Definition literals_of_prog (tree : prog) : list (literal * position) :=
  match globalsdecl tree with
  | Some gs =>
      flat_map (fun g => match ga_value g with
                         | ident _ => []
                         | lit => [(lit, ga_value_position g)]
                         end) gs
  | None => []
  end ++ flat_map literals_of_decl (decls tree).

(** [_read_structure]. *)
Definition _read_structure (structure_name : string) (fields : list string) (p : position)
  : M unit :=
  s <- get_state ;;
  if dict_in (structures_fields s) structure_name
  then raise (Exec (SameNameStructureError p structure_name))
  else
    modify (fun s => set_structures_fields s
                       (dict_set (structures_fields s) structure_name fields)) ;;;
    for_enumerate 0 fields (fun i field rest =>
      if list_in field rest
      then raise (Exec (SameFieldsNameStructureError p structure_name field))
      else
        s <- get_state ;;
        (if dict_in (structures_fields_indexes s) field
         then for_each (structures_fields s) (fun '(other_structure_name, other_fields) =>
                if String.eqb other_structure_name structure_name then ret tt
                else if list_in field other_fields
                then raise (Exec (SameFieldStructureError p other_structure_name
                                    structure_name field))
                else ret tt)
         else ret tt) ;;;
        modify (fun s => set_structures_fields_indexes s
                           (dict_set (structures_fields_indexes s) field i))).
(** * Visitor management system: the check-in / checkout workflow

    A shallow embedding of the Express request handlers of the backend
    server (the JavaScript that follows the migration script in
    [Backend/migration_update_schema.sql]) together with the relational
    schema of [Backend/database_schema.sql] as amended by the migration
    scripts.

    - SQL tables are lists of rows, in table order; the AUTO_INCREMENT
      counters are kept beside the tables.
    - A handler is a computation in a small monad over one database
      connection: statements may throw, [beginTransaction], [commit] and
      [rollback] work on a pending copy of the tables.
    - Strings are the bytes of their UTF-8 encoding.
    - Requests are served one at a time; a last part lets check-ins
      overlap, call by call. *)

From Stdlib Require Import List String Ascii ZArith Lia Bool Arith.
From Stdlib Require Import Permutation Sorted.
Import ListNotations.

Local Open Scope string_scope.
Local Open Scope Z_scope.

Set Implicit Arguments.

(* ================================================================== *)
(** ** Strings, NULL and JavaScript truthiness *)

(** The comparison the database uses for [=] on character columns and
    for the characters of a [LIKE] pattern.  The schema names no
    collation, so the handlers are modelled for any collation whose
    comparisons are equivalences. *)
Class Collation := {
  str_eq : string -> string -> bool;
  chr_eq : ascii -> ascii -> bool;
  str_eq_refl : forall a, str_eq a a = true;
  str_eq_sym : forall a b, str_eq a b = true -> str_eq b a = true;
  str_eq_trans : forall a b c,
      str_eq a b = true -> str_eq b c = true -> str_eq a c = true;
  chr_eq_refl : forall a, chr_eq a a = true;
  chr_eq_sym : forall a b, chr_eq a b = true -> chr_eq b a = true;
  chr_eq_trans : forall a b c,
      chr_eq a b = true -> chr_eq b c = true -> chr_eq a c = true
}.

(** The binary collation: byte-wise equality. *)
Definition binary_collation : Collation.
Proof.
  refine {| str_eq := String.eqb; chr_eq := Ascii.eqb |}.
  - exact String.eqb_refl.
  - intros a b H. apply String.eqb_eq in H. subst. apply String.eqb_refl.
  - intros a b c H1 H2. apply String.eqb_eq in H1. subst. exact H2.
  - exact Ascii.eqb_refl.
  - intros a b H. apply Ascii.eqb_eq in H. subst. apply Ascii.eqb_refl.
  - intros a b c H1 H2. apply Ascii.eqb_eq in H1. subst. exact H2.
Defined.

(** [String.prototype.toLowerCase] on one character of the ASCII range. *)
Definition lower_ascii (c : ascii) : ascii :=
  let n := nat_of_ascii c in
  if (Nat.leb 65 n && Nat.leb n 90)%bool then ascii_of_nat (n + 32) else c.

· · ·

• _Task objective_
Return every record, word for word.

• _Task response_
Definition literals_of_prog (tree : prog) : list (literal * position) :=
  match globalsdecl tree with
  | Some gs =>
      flat_map (fun g => match ga_value g with
                         | ident _ => []
                         | lit => [(lit, ga_value_position g)]
                         end) gs
  | None => []
  end ++ flat_map literals_of_decl (decls tree).

(** [_read_structure]. *)
Definition _read_structure (structure_name : string) (fields : list string) (p : position)
  : M unit :=
  s <- get_state ;;
  if dict_in (structures_fields s) structure_name
  then raise (Exec (SameNameStructureError p structure_name))
  else
    modify (fun s => set_structures_fields s
                       (dict_set (structures_fields s) structure_name fields)) ;;;
    for_enumerate 0 fields (fun i field rest =>
      if list_in field rest
      then raise (Exec (SameFieldsNameStructureError p structure_name field))
      else
        s <- get_state ;;
        (if dict_in (structures_fields_indexes s) field
         then for_each (structures_fields s) (fun '(other_structure_name, other_fields) =>
                if String.eqb other_structure_name structure_name then ret tt
                else if list_in field other_fields
                then raise (Exec (SameFieldStructureError p other_structure_name
                                    structure_name field))
                else ret tt)
         else ret tt) ;;;
        modify (fun s => set_structures_fields_indexes s
                           (dict_set (structures_fields_indexes s) field i))).
(** * Visitor management system: the check-in / checkout workflow

    A shallow embedding of the Express request handlers of the backend
    server (the JavaScript that follows the migration script in
    [Backend/migration_update_schema.sql]) together with the relational
    schema of [Backend/database_schema.sql] as amended by the migration
    scripts.

    - SQL tables are lists of rows, in table order; the AUTO_INCREMENT
      counters are kept beside the tables.
    - A handler is a computation in a small monad over one database
      connection: statements may throw, [beginTransaction], [commit] and
      [rollback] work on a pending copy of the tables.
    - Strings are the bytes of their UTF-8 encoding.
    - Requests are served one at a time; a last part lets check-ins
      overlap, call by call. *)

From Stdlib Require Import List String Ascii ZArith Lia Bool Arith.
From Stdlib Require Import Permutation Sorted.
Import ListNotations.

Local Open Scope string_scope.
Local Open Scope Z_scope.

Set Implicit Arguments.

(* ================================================================== *)
(** ** Strings, NULL and JavaScript truthiness *)

(** The comparison the database uses for [=] on character columns and
    for the characters of a [LIKE] pattern.  The schema names no
    collation, so the handlers are modelled for any collation whose
    comparisons are equivalences. *)
Class Collation := {
  str_eq : string -> string -> bool;
  chr_eq : ascii -> ascii -> bool;
  str_eq_refl : forall a, str_eq a a = true;
  str_eq_sym : forall a b, str_eq a b = true -> str_eq b a = true;
  str_eq_trans : forall a b c,
      str_eq a b = true -> str_eq b c = true -> str_eq a c = true;
  chr_eq_refl : forall a, chr_eq a a = true;
  chr_eq_sym : forall a b, chr_eq a b = true -> chr_eq b a = true;
  chr_eq_trans : forall a b c,
      chr_eq a b = true -> chr_eq b c = true -> chr_eq a c = true
}.

(** The binary collation: byte-wise equality. *)
Definition binary_collation : Collation.
Proof.
  refine {| str_eq := String.eqb; chr_eq := Ascii.eqb |}.
  - exact String.eqb_refl.
  - intros a b H. apply String.eqb_eq in H. subst. apply String.eqb_refl.
  - intros a b c H1 H2. apply String.eqb_eq in H1. subst. exact H2.
  - exact Ascii.eqb_refl.
  - intros a b H. apply Ascii.eqb_eq in H. subst. apply Ascii.eqb_refl.
  - intros a b c H1 H2. apply Ascii.eqb_eq in H1. subst. exact H2.
Defined.

(** [String.prototype.toLowerCase] on one character of the ASCII range. *)
Definition lower_ascii (c : ascii) : ascii :=
  let n := nat_of_ascii c in
  if (Nat.leb 65 n && Nat.leb n 90)%bool then ascii_of_nat (n + 32) else c.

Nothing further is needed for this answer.